**PROBLEM TO WORK ON:** Write out the following listing's lines from the one with "(forall (lat lng" to the one with "100; 100] /\", exactly, with both included and no others.

**DATA FOR THE TASK:**
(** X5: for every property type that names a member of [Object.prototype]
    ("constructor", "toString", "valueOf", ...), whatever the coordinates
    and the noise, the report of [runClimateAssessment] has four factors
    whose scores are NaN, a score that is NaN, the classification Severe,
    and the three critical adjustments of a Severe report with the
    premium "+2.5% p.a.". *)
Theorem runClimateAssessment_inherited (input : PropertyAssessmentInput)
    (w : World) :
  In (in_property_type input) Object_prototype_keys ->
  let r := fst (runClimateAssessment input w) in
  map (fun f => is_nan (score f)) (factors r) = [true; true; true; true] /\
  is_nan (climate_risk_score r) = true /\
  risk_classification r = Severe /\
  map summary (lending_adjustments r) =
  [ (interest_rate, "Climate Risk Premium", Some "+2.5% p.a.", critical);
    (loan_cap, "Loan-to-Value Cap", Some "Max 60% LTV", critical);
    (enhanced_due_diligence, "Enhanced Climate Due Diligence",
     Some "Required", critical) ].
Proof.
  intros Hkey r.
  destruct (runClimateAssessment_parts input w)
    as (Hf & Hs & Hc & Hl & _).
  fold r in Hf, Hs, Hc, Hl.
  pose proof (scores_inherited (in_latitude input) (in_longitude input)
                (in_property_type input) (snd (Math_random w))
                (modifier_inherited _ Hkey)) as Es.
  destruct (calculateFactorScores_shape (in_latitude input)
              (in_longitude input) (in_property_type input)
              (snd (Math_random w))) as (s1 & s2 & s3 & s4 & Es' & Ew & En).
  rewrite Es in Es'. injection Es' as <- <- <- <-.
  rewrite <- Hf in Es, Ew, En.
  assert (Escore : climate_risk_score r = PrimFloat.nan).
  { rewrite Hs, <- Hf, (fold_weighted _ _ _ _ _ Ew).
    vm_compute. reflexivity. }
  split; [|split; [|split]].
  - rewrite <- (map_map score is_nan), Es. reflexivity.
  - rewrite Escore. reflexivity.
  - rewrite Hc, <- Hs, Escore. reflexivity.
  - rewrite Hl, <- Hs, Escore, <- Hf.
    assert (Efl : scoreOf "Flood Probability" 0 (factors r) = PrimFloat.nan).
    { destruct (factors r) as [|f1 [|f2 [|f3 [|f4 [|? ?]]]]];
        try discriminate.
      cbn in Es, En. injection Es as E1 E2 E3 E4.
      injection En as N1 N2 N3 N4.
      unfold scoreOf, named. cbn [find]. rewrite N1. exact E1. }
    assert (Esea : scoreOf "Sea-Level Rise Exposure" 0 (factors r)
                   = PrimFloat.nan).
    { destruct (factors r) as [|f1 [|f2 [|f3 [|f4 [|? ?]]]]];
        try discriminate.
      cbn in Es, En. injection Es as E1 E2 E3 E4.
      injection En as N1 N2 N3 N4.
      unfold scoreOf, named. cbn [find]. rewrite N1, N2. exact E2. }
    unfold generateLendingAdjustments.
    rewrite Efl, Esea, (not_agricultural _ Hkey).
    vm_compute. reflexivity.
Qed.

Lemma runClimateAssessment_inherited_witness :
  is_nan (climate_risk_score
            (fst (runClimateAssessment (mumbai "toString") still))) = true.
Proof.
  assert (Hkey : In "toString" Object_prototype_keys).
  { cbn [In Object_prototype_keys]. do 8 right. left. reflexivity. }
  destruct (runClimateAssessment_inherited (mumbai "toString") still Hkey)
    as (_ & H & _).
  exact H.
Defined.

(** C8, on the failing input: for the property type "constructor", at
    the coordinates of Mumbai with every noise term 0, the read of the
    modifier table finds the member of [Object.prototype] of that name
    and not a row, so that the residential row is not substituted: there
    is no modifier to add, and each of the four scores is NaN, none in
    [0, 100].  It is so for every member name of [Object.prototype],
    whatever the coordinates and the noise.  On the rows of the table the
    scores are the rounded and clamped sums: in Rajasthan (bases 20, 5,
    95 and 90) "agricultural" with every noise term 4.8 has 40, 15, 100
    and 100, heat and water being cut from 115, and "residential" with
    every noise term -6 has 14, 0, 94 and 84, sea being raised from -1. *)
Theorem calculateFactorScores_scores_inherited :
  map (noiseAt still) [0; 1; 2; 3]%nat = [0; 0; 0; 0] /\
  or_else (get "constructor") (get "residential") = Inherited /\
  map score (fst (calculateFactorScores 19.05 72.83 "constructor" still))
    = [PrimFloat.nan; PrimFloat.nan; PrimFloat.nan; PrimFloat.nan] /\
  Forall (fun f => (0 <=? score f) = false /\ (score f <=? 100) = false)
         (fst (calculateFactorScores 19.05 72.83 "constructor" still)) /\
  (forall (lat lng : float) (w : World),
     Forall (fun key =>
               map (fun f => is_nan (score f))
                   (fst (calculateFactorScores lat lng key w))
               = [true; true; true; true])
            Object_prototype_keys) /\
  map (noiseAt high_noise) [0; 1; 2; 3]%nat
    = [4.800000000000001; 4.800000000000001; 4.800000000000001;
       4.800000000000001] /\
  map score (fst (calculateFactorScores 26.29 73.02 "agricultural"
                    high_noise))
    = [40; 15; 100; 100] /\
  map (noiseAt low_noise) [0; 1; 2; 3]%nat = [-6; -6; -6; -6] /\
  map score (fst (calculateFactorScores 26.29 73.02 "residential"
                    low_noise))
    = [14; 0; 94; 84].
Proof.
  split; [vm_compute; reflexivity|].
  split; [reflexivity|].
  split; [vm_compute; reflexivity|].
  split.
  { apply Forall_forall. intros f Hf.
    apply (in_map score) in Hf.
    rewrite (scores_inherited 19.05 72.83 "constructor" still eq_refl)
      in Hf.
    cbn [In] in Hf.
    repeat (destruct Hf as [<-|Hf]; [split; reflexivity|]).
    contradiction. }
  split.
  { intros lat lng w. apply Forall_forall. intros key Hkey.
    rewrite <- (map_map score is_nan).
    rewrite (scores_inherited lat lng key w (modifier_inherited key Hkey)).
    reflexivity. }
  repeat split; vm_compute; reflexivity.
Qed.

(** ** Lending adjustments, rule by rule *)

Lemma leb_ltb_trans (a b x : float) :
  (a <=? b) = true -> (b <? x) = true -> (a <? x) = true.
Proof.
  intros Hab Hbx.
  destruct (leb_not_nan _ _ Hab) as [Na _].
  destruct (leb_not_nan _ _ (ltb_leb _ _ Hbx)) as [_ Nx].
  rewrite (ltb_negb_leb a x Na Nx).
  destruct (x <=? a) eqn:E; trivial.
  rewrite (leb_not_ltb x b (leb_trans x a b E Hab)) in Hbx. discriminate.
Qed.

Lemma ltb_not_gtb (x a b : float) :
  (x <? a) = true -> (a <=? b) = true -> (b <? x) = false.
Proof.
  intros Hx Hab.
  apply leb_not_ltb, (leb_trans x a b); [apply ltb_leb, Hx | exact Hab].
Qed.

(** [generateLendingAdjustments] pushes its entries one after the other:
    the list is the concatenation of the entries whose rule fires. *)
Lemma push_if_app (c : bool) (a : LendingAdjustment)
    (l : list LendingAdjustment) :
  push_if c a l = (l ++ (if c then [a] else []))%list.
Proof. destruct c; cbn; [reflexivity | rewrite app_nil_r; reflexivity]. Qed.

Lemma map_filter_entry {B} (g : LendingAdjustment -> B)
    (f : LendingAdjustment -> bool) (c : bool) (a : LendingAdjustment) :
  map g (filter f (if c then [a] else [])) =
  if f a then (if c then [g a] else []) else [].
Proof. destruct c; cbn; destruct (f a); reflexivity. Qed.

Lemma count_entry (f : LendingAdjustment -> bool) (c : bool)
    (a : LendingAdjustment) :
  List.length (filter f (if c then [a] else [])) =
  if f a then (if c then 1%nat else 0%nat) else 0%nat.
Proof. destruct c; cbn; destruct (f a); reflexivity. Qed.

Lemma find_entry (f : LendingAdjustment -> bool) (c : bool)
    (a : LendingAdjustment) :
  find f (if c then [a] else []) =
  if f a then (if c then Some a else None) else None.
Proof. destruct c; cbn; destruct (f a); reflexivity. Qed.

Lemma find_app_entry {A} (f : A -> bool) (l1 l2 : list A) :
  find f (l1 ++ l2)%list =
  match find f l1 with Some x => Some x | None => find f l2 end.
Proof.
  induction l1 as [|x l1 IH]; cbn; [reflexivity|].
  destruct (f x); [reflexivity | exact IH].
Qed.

**REPLY:**
  (forall (lat lng : float) (w : World),
     Forall (fun key =>
               map (fun f => is_nan (score f))
                   (fst (calculateFactorScores lat lng key w))
               = [true; true; true; true])
            Object_prototype_keys) /\
  map (noiseAt high_noise) [0; 1; 2; 3]%nat
    = [4.800000000000001; 4.800000000000001; 4.800000000000001;
       4.800000000000001] /\
  map score (fst (calculateFactorScores 26.29 73.02 "agricultural"
                    high_noise))
    = [40; 15; 100; 100] /\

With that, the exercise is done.